Records for the task: Begin
(** * nextjs-typed-api: the request adapter and the typed client helper

    A shallow embedding of [lib/api-builder.ts] (the server side adapter
    [createApiHandler]), [lib/typed-client.ts] (the SWR backed client,
    [createClient]) and [src/route-helpers.ts] ([buildRoute]), followed by the
    properties the specification states about them.

    JavaScript strings are modelled by [string]; every character the code
    inspects (brackets, the dollar sign) is ASCII, so searching the UTF-8
    bytes finds the same occurrences as searching the code units. *)

From Stdlib Require Import ZArith Ascii String List Lia.
From stdpp Require Import base option list strings gmap pretty.

Local Open Scope Z_scope.

(** ** JavaScript values *)

(** The values that travel through the adapter and the client: JSON data
    plus [undefined].  The properties of an object are kept in enumeration
    order, as [Object.entries] returns them; a well-formed object has no
    repeated key.  Numbers are the integer-valued ones, which [String]
    prints in plain decimal (below 10^21 in magnitude). *)
#[warnings="-register-all"]
Inductive JsValue : Type :=
| JUndefined
| JNull
| JBool (b : bool)
| JNumber (n : Z)
| JString (s : string)
| JArray (elems : list JsValue)
| JObject (props : list (string * JsValue)).

(** [String(value)]. *)
Fixpoint js_String (v : JsValue) : string :=
  match v with
  | JUndefined => "undefined"
  | JNull => "null"
  | JBool true => "true"
  | JBool false => "false"
  | JNumber n => pretty n
  | JString s => s
  | JArray elems =>
      (fix join (l : list JsValue) : string :=
         match l with
         | [] => EmptyString
         | x :: rest =>
             let sx := match x with
                       | JUndefined | JNull => EmptyString
                       | _ => js_String x
                       end in
             match rest with
             | [] => sx
             | _ :: _ => sx +:+ "," +:+ join rest
             end
         end) elems
  | JObject _ => "[object Object]"
  end.

(** Truthiness, as tested by [if (x)], [!x] and [a || b]. *)
Definition js_truthy (v : JsValue) : bool :=
  match v with
  | JUndefined | JNull => false
  | JBool b => b
  | JNumber n => negb (n =? 0)
  | JString s => negb (String.eqb s EmptyString)
  | JArray _ | JObject _ => true
  end.

(** [typeof v === "object"]; note that [typeof null] is ["object"]. *)
Definition js_typeof_object (v : JsValue) : bool :=
  match v with
  | JNull | JArray _ | JObject _ => true
  | _ => false
  end.

Fixpoint string_chars (s : string) : list JsValue :=
  match s with
  | EmptyString => []
  | String c s' => JString (String c EmptyString) :: string_chars s'
  end.

Definition indexed (l : list JsValue) : list (string * JsValue) :=
  imap (fun i x => (pretty (Z.of_nat i), x)) l.

(** The own enumerable string-keyed properties of a value, in enumeration
    order: what [Object.entries(v)] lists and what [{...v}] copies. *)
Definition own_entries (v : JsValue) : list (string * JsValue) :=
  match v with
  | JObject props => props
  | JArray elems => indexed elems
  | JString s => indexed (string_chars s)
  | JUndefined | JNull | JBool _ | JNumber _ => []
  end.

(** ** Objects as ordered property lists *)

Module Obj.

Definition t : Type := list (string * JsValue).

Fixpoint get (k : string) (o : t) : option JsValue :=
  match o with
  | [] => None
  | (k', v) :: o' => if String.eqb k k' then Some v else get k o'
  end.

(** [o[k] = v]: an existing property keeps its place, a new one goes last. *)
Fixpoint set (k : string) (v : JsValue) (o : t) : t :=
  match o with
  | [] => [(k, v)]
  | (k', v') :: o' =>
      if String.eqb k k' then (k', v) :: o' else (k', v') :: set k v o'
  end.

(** Copying a list of entries onto a target, in order. *)
Definition assign (target : t) (entries : list (string * JsValue)) : t :=
  fold_left (fun acc kv => set (fst kv) (snd kv) acc) entries target.

(** [Object.fromEntries(entries)]. *)
Definition fromEntries (entries : list (string * JsValue)) : t :=
  assign [] entries.

(** The object literal [{...a, ...b}]. *)
Definition spread2 (a b : JsValue) : t :=
  assign (assign [] (own_entries a)) (own_entries b).

Definition keys (o : t) : list string := map fst o.

End Obj.

(** Property read [v.k] on a value that is not [null] or [undefined]. *)
Definition js_get (v : JsValue) (k : string) : JsValue :=
  match Obj.get k (own_entries v) with
  | Some x => x
  | None => JUndefined
  end.

(** ** String search and replacement *)

(** [strip_prefix p s] is the rest of [s] after the prefix [p], if [s] starts
    with [p]. *)
Fixpoint strip_prefix (p s : string) : option string :=
  match p with
  | EmptyString => Some s
  | String a p' =>
      match s with
      | EmptyString => None
      | String b s' => if Ascii.eqb a b then strip_prefix p' s' else None
      end
  end.

(** [s.startsWith(p)]. *)
Definition js_startsWith (s p : string) : bool :=
  match strip_prefix p s with Some _ => true | None => false end.

(** The first occurrence of [pat] in [s]: the text before it and the text
    after it. *)
Fixpoint split_at_first (pat s : string) : option (string * string) :=
  match strip_prefix pat s with
  | Some rest => Some (EmptyString, rest)
  | None =>
      match s with
      | EmptyString => None
      | String c s' =>
          match split_at_first pat s' with
          | Some (pre, post) => Some (String c pre, post)
          | None => None
          end
      end
  end.

(** [s.includes(pat)]. *)
Definition js_includes (pat s : string) : bool :=
  match split_at_first pat s with Some _ => true | None => false end.

(** The expansion of a replacement text (ECMAScript [GetSubstitution]) when
    the pattern is a string, so that there are no capture groups: [$$] is a
    dollar sign, [$&] the matched text, [$`] the text before the match,
    [$'] the text after it; every other character stands for itself. *)
Fixpoint get_substitution (matched pre post rep : string) : string :=
  match rep with
  | EmptyString => EmptyString
  | String "$" (String "$" r) =>
      String "$" (get_substitution matched pre post r)
  | String "$" (String "&" r) =>
      matched +:+ get_substitution matched pre post r
  | String "$" (String "`" r) =>
      pre +:+ get_substitution matched pre post r
  | String "$" (String "'" r) =>
      post +:+ get_substitution matched pre post r
  | String c r => String c (get_substitution matched pre post r)
  end.

(** [s.replace(pat, rep)] with a string pattern: only the first occurrence
    is replaced. *)
Definition js_replace (pat rep s : string) : string :=
  match split_at_first pat s with
  | None => s
  | Some (pre, post) => pre +:+ get_substitution pat pre post rep +:+ post
  end.

(** ** Route templates ([src/route-helpers.ts]) *)

(** The template literal [`[${key}]`]. *)
Definition placeholder (key : string) : string := "[" +:+ key +:+ "]".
Records for the task: End
### Description of the task
Could you copy every line from the records that has "true" in it?

### Answer box
  | JBool true => "true"
  | JArray _ | JObject _ => true
  | JNull | JArray _ | JObject _ => true
  match strip_prefix p s with Some _ => true | None => false end.
  match split_at_first pat s with Some _ => true | None => false end.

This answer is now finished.